E più intendevamo quei grandi Maestri, meno”rompevamo con il passato” (come era stupidamente di moda dire allora e ancora oggi).
Ancor di più: già non sopportavamo i discorsi di “rompimenti” pseudo-avanguardisti, anche perchè negli anni ’60 ormai non c’era ormai più niente da “rompere”, tutto era già stato “rotto” e l’Arte del passato era semplicemente sconosciuta alla maggior parte degli “artisti” e studenti d’Arte.
Nel Museo degli Uffizi incontravo, ogni giorno, la “Venere di Urbino” di Tiziano. Stava nella sala attigua a quella delle mie battaglie.
Morivo dalla voglia di fare una copia di questa opera, ma il MaestroTrovarelli mi sconsigliava totalmente questa avventura, perchè sarebbe stata uno sfascio totale.
E aveva ragione. Questa è una delle 10 opere più importanti di Tiziano, e allora bisognava sapere COME affrontare queste sfide per riuscire a capirci qualcosa.
Sono poi passati gli anni e lavorando duramente sono riuscito a migliorare qualcosa nei miei strumenti e conoscenze della Pittura….a possedere abbastanza del mestiere di dipingere.
Non è stato un cammino lineare e tranquillo, al contrario è stato un guazzabuglio monumentale, mescolato di tutto……aprendo cammini insperati come autodidatta, come aiutante di bottega, come studente e infine come professore e come artigiano.
Pero’ questa “Venere di Urbino” mi ha sempre perseguitato, non come donna (anche se è una bella donna), ma come pittura in sè: questo dipinto di Tiziano è fatto di niente. Queste variazioni minime di tono e di colore che percorrono la pelle della Venere, non riflettendo la luce ma soavemente proiettandola da dentro verso l’esterno, illuminando lo spettatore di tutta la sensualità possibile.
Questi contorni inesistenti, dove il corpo si perde nel bianco del lenzuolo, senza poter scoprirne la linea esatta della separazione.
I capelli che realmente sono macchie, pennellate di colore, e che sembrano disegnate capello per capello, uno per uno.
Questa massa vaporosa che enfatizza la sensualità languida della figura fino ad arrivare alla molla provocante dello sguardo. Anche questo fatto di niente, con poco colore che appena copre la trama della tela.

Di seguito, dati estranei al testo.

(** [SnapshotCatalog.activeBaseSnapshot] *)
Definition activeBaseSnapshot : eff CatalogTables (option SnapshotRef) :=
  let! row := catalog_sql select_active in
  ret (match row with
       | None => None
       | Some (id, r) =>
           Some {| ref_id := id; ref_kind := base_snapshot;
                   manifest := {| bucket := sr_bucket r; key := sr_manifest_key r; versionId := sr_manifest_version r;
                                  sha256 := sr_manifest_sha256 r; sizeBytes := sr_manifest_size_bytes r |};
                   manifestKeyId := sr_manifest_key_id r; ref_createdAt := toISOString (sr_built_at r);
                   ref_sessionId := None; baseSnapshotId := None |}
       end).

End Catalog.

(** ** The reaper *)

(** An element is told by its key where no key occurs twice. *)
Lemma keyed_once {A K} (f : A -> K) l x y : NoDup (f <$> l) -> x ∈ l -> y ∈ l -> f x = f y -> x = y.
Proof.
  induction l as [|z l IH]; cbn; [intros _ []%elem_of_nil|]. intros [Hz Hnd]%NoDup_cons Hx Hy Hf.
  apply elem_of_cons in Hx as [->|Hx], Hy as [->|Hy]; [done| | |by apply IH]; exfalso; apply Hz.
  - rewrite Hf. by apply list_elem_of_fmap_2.
  - rewrite <- Hf. by apply list_elem_of_fmap_2.
Qed.

Section ReaperLaws.
Context {W : Type} (listNonTerminal : eff W (list ReapableSession)) (perform : ReaperCall -> eff W unit).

I grandi coloristi, ci diceva il Maestro Trovarelli, dipingono con pochi colori.
Plinio il Vecchio, nella sua “Naturalis Historia” ci spiega che una delle meraviglie dell’antichità è stata la grande Pittura greca, e che il supremo Apelle (IV sec. a.C.) dipingeva praticamente mescolando solamente 4 colori: terra rossa, ocra, bianco e nero.
Creando con questi 4 colori tutti i contrasti possibili: freddo/caldo; secondari/complementari, luce/ombra; chiaro/scuro ecc. realizzando pertanto la Pittura di Colore….. (essere “coloristi” non significa affatto usare tanti colori….ma esattamente il contrario!)
Come ho già detto nel 1996 a Managua-Nicaragua io stavo vivendo una delle mie rare situazioni di tranquillità reale e spirituale. E un pomeriggio mi è improvvisamente apparsa “La Venere di Urbino” nel “Magica Roma”, un ristorante dove stavo dipingendo alcuni murali mobili sulle tradizioni italiane.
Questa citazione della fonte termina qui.